Assigned task —
From the entries that follow, copy exactly the lines beginning at the line holding "(peer_InactivityWarningStage pn.1) (node_Name" and continuing through the line holding "(** Only the".

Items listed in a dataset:
(** The row after a sweep that read [ip] for it; [None]: it is deleted. *)
Definition verdict (cfg : Config) (ip : InactivePeer) (p : Peer) : option Peer :=
  if reached ip (DeleteDays cfg)
  then if peer_InactivityWarningStage p <=? 3 then None else Some p
  else if reached ip (WarnSecondDays cfg) then Some (raise_stage 2 p)
  else if reached ip (WarnFirstDays cfg) then Some (raise_stage 1 p)
  else Some p.

Definition snapshot (now : Z) (pn : Peer * Node) : InactivePeer :=
  MkInactive (peer_ID pn.1) (peer_NodeID pn.1) (peer_RemoteASN pn.1) (peer_ContactEmail pn.1)
    (peer_InactivityWarningStage pn.1) (node_Name pn.2) (inactive_for now pn.1).

(** The specification of a whole sweep on the rows. *)
Definition judged (cfg : Config) (now : Z) (nodes : gmap string Node) (p : Peer) : option Peer :=
  if peer_Status p =s "active" then
    match nodes !! peer_NodeID p with
    | Some n => verdict cfg (snapshot now (p, n)) p
    | None => Some p
    end
  else Some p.

(** Only the row of one peer changes, to [o]. *)
Definition changes_row (id : string) (o : option Peer) (w w' : World) : Prop :=
  w_peers w' !! id = o ∧ (∀ id', id' ≠ id → w_peers w' !! id' = w_peers w !! id') ∧ w_nodes w' = w_nodes w.

Lemma changes_same id w w' : w_peers w' = w_peers w → w_nodes w' = w_nodes w → changes_row id (w_peers w !! id) w w'.
Proof. intros Hp Hn. split_and!; [by rewrite Hp|intros; by rewrite Hp|done]. Qed.
Lemma changes_trans id o o' w1 w2 w3 : changes_row id o w1 w2 → changes_row id o' w2 w3 → changes_row id o' w1 w3.
Proof. intros (A1 & B1 & C1) (A2 & B2 & C2). split_and!; [done| |congruence]. intros i Hi. by rewrite B2, B1. Qed.
Lemma heartbeat_writes_witness :
  let w' := (exec (handleHeartbeat sample_hub "node-1" (Some sample_report)) (sample "active" [] [])).2 in
  peer_LastActiveAt <$> (w_peers w' !! "p1") = Some (Some 1000000000)
  ∧ peer_LastActiveAt <$> (w_peers w' !! "p2") = Some None
  ∧ node_AgentVersion <$> (w_nodes w' !! "node-1") = Some "1.5.0"
  ∧ length (db_metrics (w_db w')) = 2%nat
  ∧ db_node_metrics (w_db w') = [MkNodeMetric zero_time "node-1" (Some 12) (Some 30) None (Some 3600)].
Proof.
  intros w'. assert (answering (sample "active" [] [])) as Ha by constructor.
  destruct (heartbeat_writes sample_hub "node-1" sample_report (sample "active" [] []) w' Ha) as (Hdb & _).
  - rewrite (surjective_pairing (exec _ _)). fold w'. generalize w'. intros ?. by destruct (exec _ _).1.
  - unfold w_peers, w_nodes. rewrite Hdb. repeat split; vm_compute; reflexivity.
Defined.
Definition empty_cache : Cache := MkCache None (Some ∅) "ap:" false.
Definition fresh_world : World := set_cache empty_cache (sample "active" [] []).
Definition report (state : string) : PeerHeartbeat :=
  MkPeerHeartbeat "p1" 4242420001 0 0 "" state None None None None None "".

Lemma empty_watching now hz id : watching empty_cache now hz id (MkBgpWatch 0 false).
Proof. split; [left; by eexists|]. split; [done|]. split; cbn; intros v e; by rewrite lookup_empty. Qed.

(** Two failures, a third that is announced, and the recovery. *)
Definition outage : list (Z * PeerHeartbeat) :=
  [(60 * Second, report "Active"); (120 * Second, report "Connect"); (180 * Second, report "Idle");
   (240 * Second, report "Established")].

Lemma bgp_alerts_refine_witness :
  (exec (watch true "" "fra1" outage) fresh_world).1
  = zip_with (render true "fra1") outage.*2 [None; None; Some BgpDown; Some BgpRecovered].
Proof.
  refine (bgp_alerts_refine true "" "fra1" "p1" outage Hour (MkBgpWatch 0 false) fresh_world
    (exec (watch true "" "fra1" outage) fresh_world).2 (exec (watch true "" "fra1" outage) fresh_world).1 _ _ _ _ _ _).
  - constructor.
  - apply empty_watching.
  - vm_compute. discriminate.
  - repeat constructor; vm_compute; discriminate.
  - repeat constructor.
  - apply surjective_pairing.
Defined.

Written solution —
    (peer_InactivityWarningStage pn.1) (node_Name pn.2) (inactive_for now pn.1).

(** The specification of a whole sweep on the rows. *)
Definition judged (cfg : Config) (now : Z) (nodes : gmap string Node) (p : Peer) : option Peer :=
  if peer_Status p =s "active" then
    match nodes !! peer_NodeID p with
    | Some n => verdict cfg (snapshot now (p, n)) p
    | None => Some p
    end
  else Some p.

(** Only the row of one peer changes, to [o]. *)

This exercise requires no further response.